Measurement of optical parameters The underlayer film forming composition solution prepared in Example 1 was applied onto a silicon wafer substrate by a spinner. Firing was performed at 205 ° C. for 1 minute on a hot plate to form a lower layer film (film thickness: 0.70 μm). Then, when the refractive index (n value) and the attenuation coefficient (k value) at a wavelength of 193 nm were measured for this lower layer film using a spectroscopic ellipsometer, the refractive index (n value) was 1.68 and the attenuation coefficient (k Value) was 0.09.
The underlayer film forming composition solution prepared in Example 2 was applied onto a silicon wafer substrate by a spinner. Firing was performed at 205 ° C. for 1 minute on a hot plate to form a lower layer film (film thickness: 0.70 μm). Then, when the refractive index (n value) and the attenuation coefficient (k value) at a wavelength of 193 nm were measured for this lower layer film using a spectroscopic ellipsometer, the refractive index (n value) was 1.70, and the attenuation coefficient (k Value) was 0.09.

The underlayer film forming composition solution prepared in Example 3 was applied onto a silicon wafer substrate by a spinner. Firing was performed at 205 ° C. for 1 minute on a hot plate to form a lower layer film (film thickness: 0.70 μm).

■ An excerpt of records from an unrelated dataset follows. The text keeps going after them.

(** X15.  When the 5th and the 95th percentile of the speed coincide
    (a log flown at one speed, a log of one row) and at least two bins
    are asked for, all bin edges are equal: the run of
    process_efficiency ends in the [ValueError] of [pd.cut] for edges
    that are not unique, although the required columns are present, and
    no file is written. *)
Theorem efficiency_needs_speed_spread (ints : list string) (df df' : DataFrame)
    (args : ProcessEfficiency.Args) (speed : Series) (v : Qc) :
  ProcessEfficiency.derive_power ints df = Ok df' ->
  ProcessEfficiency.lacks_required df' = false ->
  pd.get df' "speed_mps" = Some speed ->
  pd.quantile speed (Q2Qc (5 # 100)) = Some v ->
  pd.quantile speed (Q2Qc (95 # 100)) = Some v ->
  (2 <= ProcessEfficiency.bins args)%Z ->
  run (ProcessEfficiency.main ints df args)
  = ([], Raise (ValueError BinEdgesNotUnique)).
Proof.
  intros Hd Hl Hs Hlo Hhi Hn.
  unfold run, ProcessEfficiency.main, io_bind, io_lift, io_raise.
  rewrite Hd, Hl. unfold ProcessEfficiency.aggregate, ProcessEfficiency.bin_and_average.
  rewrite (getitem_get _ _ _ Hs). cbn [rbind]. rewrite Hlo, Hhi.
  rewrite linspace_flat by lia. cbn [rbind].
  rewrite cut_flat by lia. reflexivity.
Qed.

Lemma efficiency_needs_speed_spread_witness :
  let df := [("speed_mps", [q 5; q 5; None; q 5]);
             ("thrust_sum_N", [q 10; q 12; q 11; q 9])] in
  let args := {| ProcessEfficiency.input := "log.csv";
                 ProcessEfficiency.name := "hover";
                 ProcessEfficiency.outdir := "data";
                 ProcessEfficiency.bins := 12 |} in
  run (ProcessEfficiency.main [] df args)
  = ([], Raise (ValueError BinEdgesNotUnique)).
Proof.
  intros df args.
  apply (efficiency_needs_speed_spread [] df df args [q 5; q 5; None; q 5] (Z2Qc 5)).
  - reflexivity.
  - reflexivity.
  - reflexivity.
  - apply cell_eq_by_value. vm_compute. reflexivity.
  - apply cell_eq_by_value. vm_compute. reflexivity.
  - simpl. lia.
Defined.
Lemma search_files_hits_are_the_matching_rows_witness :
  exists q,
    @fts5_parse fts5_fragment "hello" = Some q
    /\ (forall h,
          In h [("proj", "README.md", "README.md", "proj")] ->
          exists r,
            In r (table (with_rows [readme_row]))
            /\ @fts5_match fts5_fragment q (columns r) = true
            /\ h = @select_hit fts5_fragment q r)
    /\ (or_default None 50 < 0
         \/ Z.of_nat
              (List.length
                 (filter (fun r => @fts5_match fts5_fragment q (columns r))
                    (table (with_rows [readme_row]))))
            <= or_default None 50 ->
        [("proj", "README.md", "README.md", "proj")]
        = map (@select_hit fts5_fragment q)
            (filter (fun r => @fts5_match fts5_fragment q (columns r))
               (table (with_rows [readme_row])))).
Proof.
  apply (@search_files_hits_are_the_matching_rows fts5_fragment "hello" None
           (with_rows [readme_row])).
  vm_compute; reflexivity.
Defined.

Lemma search_shows_at_most_50_hits_witness :
  exists hits,
    fst (@search fts5_fragment (Some "hello") (with_rows sixty_hello))
    = Return hits
    /\ (List.length hits <= 50)%nat.
Proof.
  eexists; split; [ vm_compute; reflexivity | ].
  apply (@search_shows_at_most_50_hits fts5_fragment (Some "hello")
           (with_rows sixty_hello)).
  vm_compute; reflexivity.
Defined.

Lemma search_raises_on_missing_query_witness :
  @search fts5_fragment None fresh = (Raise OperationalError, fresh).
Proof.
  apply (@search_raises_on_missing_query fts5_fragment fresh).
  vm_compute; reflexivity.
Defined.

(** * Further properties of the fetcher *)

Section FetchResults.

Import PosixPath.

Variable remote : Remote.

Lemma git_clone_stdout (url p : string) (st : App) :
  stdout (snd (git_clone remote url p st)) = stdout st.
Proof.
  unfold git_clone.
  destruct (remote url) as [tree | ]; [ | reflexivity ].
  destruct (String.eqb p ""); [ reflexivity | ].
  destruct (final_dot p); [ destruct (root st); reflexivity | ].
  destruct (place_of (repos_dir st) p); try reflexivity.
  - destruct (root st) as [ [ | e es] | ]; reflexivity.
  - destruct (lookup_entry name _) as [x | ]; [ | reflexivity ].
    destruct (is_empty_dir x); reflexivity.
Qed.

(** X5.  Given a location and a working-copy path that can be arguments
    of a process, [clone_repo] lets no exception out and leaves the index
    alone: whatever the disk and the answer of the remote end, it returns
    the name derived from the location, having printed nothing, or [None],
    having printed one line that names the location and the failed command;
    the table and the committed rows are those before the call. *)
Theorem clone_repo_returns_name_or_none (repo_url : string) (st : App) :
  clone_arguments (repos_dir st) repo_url = true ->
  exists r st',
    clone_repo remote repo_url st = (Return r, st')
    /\ table st' = table st
    /\ committed st' = committed st
    /\ ((r = Some (url_repo_name repo_url) /\ stdout st' = stdout st)
        \/ (r = None
            /\ exists c,
                 c <> 0
                 /\ stdout st'
                    = (stdout st
                       ++ [ErrorCloning repo_url (CalledProcessError c)])%list)).
Proof.
  intros _; unfold clone_repo; fold (url_repo_name repo_url).
  set (name := url_repo_name repo_url).
  set (path := join (repos_dir st) name).
  assert (Hclone : forall st1,
    same_index st1 st -> stdout st1 = stdout st ->
    exists r st',
      match
        (let (cloned, st2) :=
           subprocess_run_check (git_clone remote repo_url path st1) in
         match cloned with
         | Return _ => (Return name, st2)
         | Raise e => (Raise e, st2)
         end)
      with
      | (Return name0, st') => (Return (Some name0), st')
      | (Raise (CalledProcessError c), st') =>
          (Return None,
           print (ErrorCloning repo_url (CalledProcessError c)) st')
      | (Raise e, st') => (Raise e, st')
      end = (Return r, st')
      /\ table st' = table st
      /\ committed st' = committed st
      /\ ((r = Some name /\ stdout st' = stdout st)
          \/ (r = None
              /\ exists c,
                   c <> 0
                   /\ stdout st'
                      = (stdout st
                         ++ [ErrorCloning repo_url (CalledProcessError c)])%list))).
  { intros st1 (_ & _ & Ht & Hc) Hout.
    pose proof (git_clone_same_index remote repo_url path st1)
      as (_ & _ & Ht2 & Hc2).
    pose proof (git_clone_stdout repo_url path st1) as Hout2.
    destruct (git_clone remote repo_url path st1) as [code st2].
    cbn [snd] in Ht2, Hc2, Hout2; unfold subprocess_run_check.
    destruct (Z.eqb_spec code 0) as [-> | Hcode].
    - eexists _, _; split; [ reflexivity | ].
      split; [ congruence | ].
      split; [ congruence | left; split; [ reflexivity | congruence ] ].
    - eexists _, _; split; [ reflexivity | ].
      cbn [print table committed stdout].
      split; [ congruence | ].
      split; [ congruence | right; split; [ reflexivity | ] ].
      exists code; split; [ exact Hcode | congruence ]. }
  destruct (os_path_exists st path).
  - pose proof (rm_rf_same_index path st) as Hsame.
    pose proof (rm_rf_stdout path st) as Hout.
    destruct (rm_rf path st) as [code st1]; cbn [snd] in Hsame, Hout.
    unfold subprocess_run_check at 1.
    destruct (Z.eqb_spec code 0) as [-> | Hcode].
    + exact (Hclone st1 Hsame Hout).
    + destruct Hsame as (_ & _ & Ht & Hc).
      eexists _, _; split; [ reflexivity | ].
      cbn [print table committed stdout].
      split; [ exact Ht | ].
      split; [ exact Hc | right; split; [ reflexivity | ] ].
      exists code; split; [ exact Hcode | congruence ].
  - exact (Hclone st (same_index_refl st) eq_refl).
Qed.

End FetchResults.

Lemma clone_repo_returns_name_or_none_witness :
  exists r st',
    clone_repo demo_remote "https://github.com/team/proj.git" stale_disk
    = (Return r, st')
    /\ table st' = table stale_disk
    /\ committed st' = committed stale_disk
    /\ ((r = Some (url_repo_name "https://github.com/team/proj.git")
         /\ stdout st' = stdout stale_disk)
        \/ (r = None
            /\ exists c,
                 c <> 0
                 /\ stdout st'
                    = (stdout stale_disk
                       ++ [ErrorCloning "https://github.com/team/proj.git"
                             (CalledProcessError c)])%list)).
Proof.
  apply (clone_repo_returns_name_or_none demo_remote
           "https://github.com/team/proj.git" stale_disk).
  reflexivity.
Defined.

Section FetchNamed.

Import PosixPath.

Variable remote : Remote.

Lemma remove_entry_absent (n : string) (es : listing) :
  lookup_entry n es = None -> remove_entry n es = es.
Proof.
  induction es as [ | [m x] es IH]; simpl; [ reflexivity | ].
  destruct (String.eqb m n); [ discriminate | ].
  intros H; rewrite (IH H); reflexivity.
Qed.

Lemma lookup_entry_remove_other (n other : string) (es : listing) :
  other <> n ->
  lookup_entry other (remove_entry n es) = lookup_entry other es.
Proof.
  intros Hne; induction es as [ | [m x] es IH]; simpl; [ reflexivity | ].
  destruct (String.eqb_spec m n) as [-> | Hmn].
  - destruct (String.eqb_spec n other) as [-> | _]; [ contradiction | exact IH ].
  - simpl; rewrite IH; reflexivity.
Qed.

Lemma lookup_entry_app_other (n other : string) (x : node) (es : listing) :
  other <> n ->
  lookup_entry other (es ++ [(n, x)])%list = lookup_entry other es.
Proof.
  intros Hne; induction es as [ | [m y] es IH]; simpl.
  - destruct (String.eqb_spec n other) as [-> | _];
      [ contradiction | reflexivity ].
  - rewrite IH; reflexivity.
Qed.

Then, when the refractive index (n value) and the attenuation coefficient (k value) at a wavelength of 193 nm were measured for this lower layer film using a spectroscopic ellipsometer, the refractive index (n value) was 1.68 and the attenuation coefficient (k Value) was 0.08.
The lower layer film forming composition solution prepared in Comparative Example 1 was applied onto a silicon wafer substrate by a spinner. Firing was performed at 205 ° C. for 1 minute on a hot plate to form a lower layer film (film thickness: 0.70 μm). Then, when the refractive index (n value) and the attenuation coefficient (k value) at a wavelength of 193 nm were measured for this lower layer film using a spectroscopic ellipsometer, the refractive index (n value) was 1.70, and the attenuation coefficient (k Value) was 0.20.
The lower layer film forming composition solution prepared in Comparative Example 2 was applied onto a silicon wafer substrate by a spinner. Firing was performed at 205 ° C. for 1 minute on a hot plate to form a lower layer film (film thickness: 0.70 μm). Then, when the refractive index (n value) and the attenuation coefficient (k value) at a wavelength of 193 nm were measured for this lower layer film using a spectroscopic ellipsometer, the refractive index (n value) was 1.57, and the attenuation coefficient (k Value) was 0.68.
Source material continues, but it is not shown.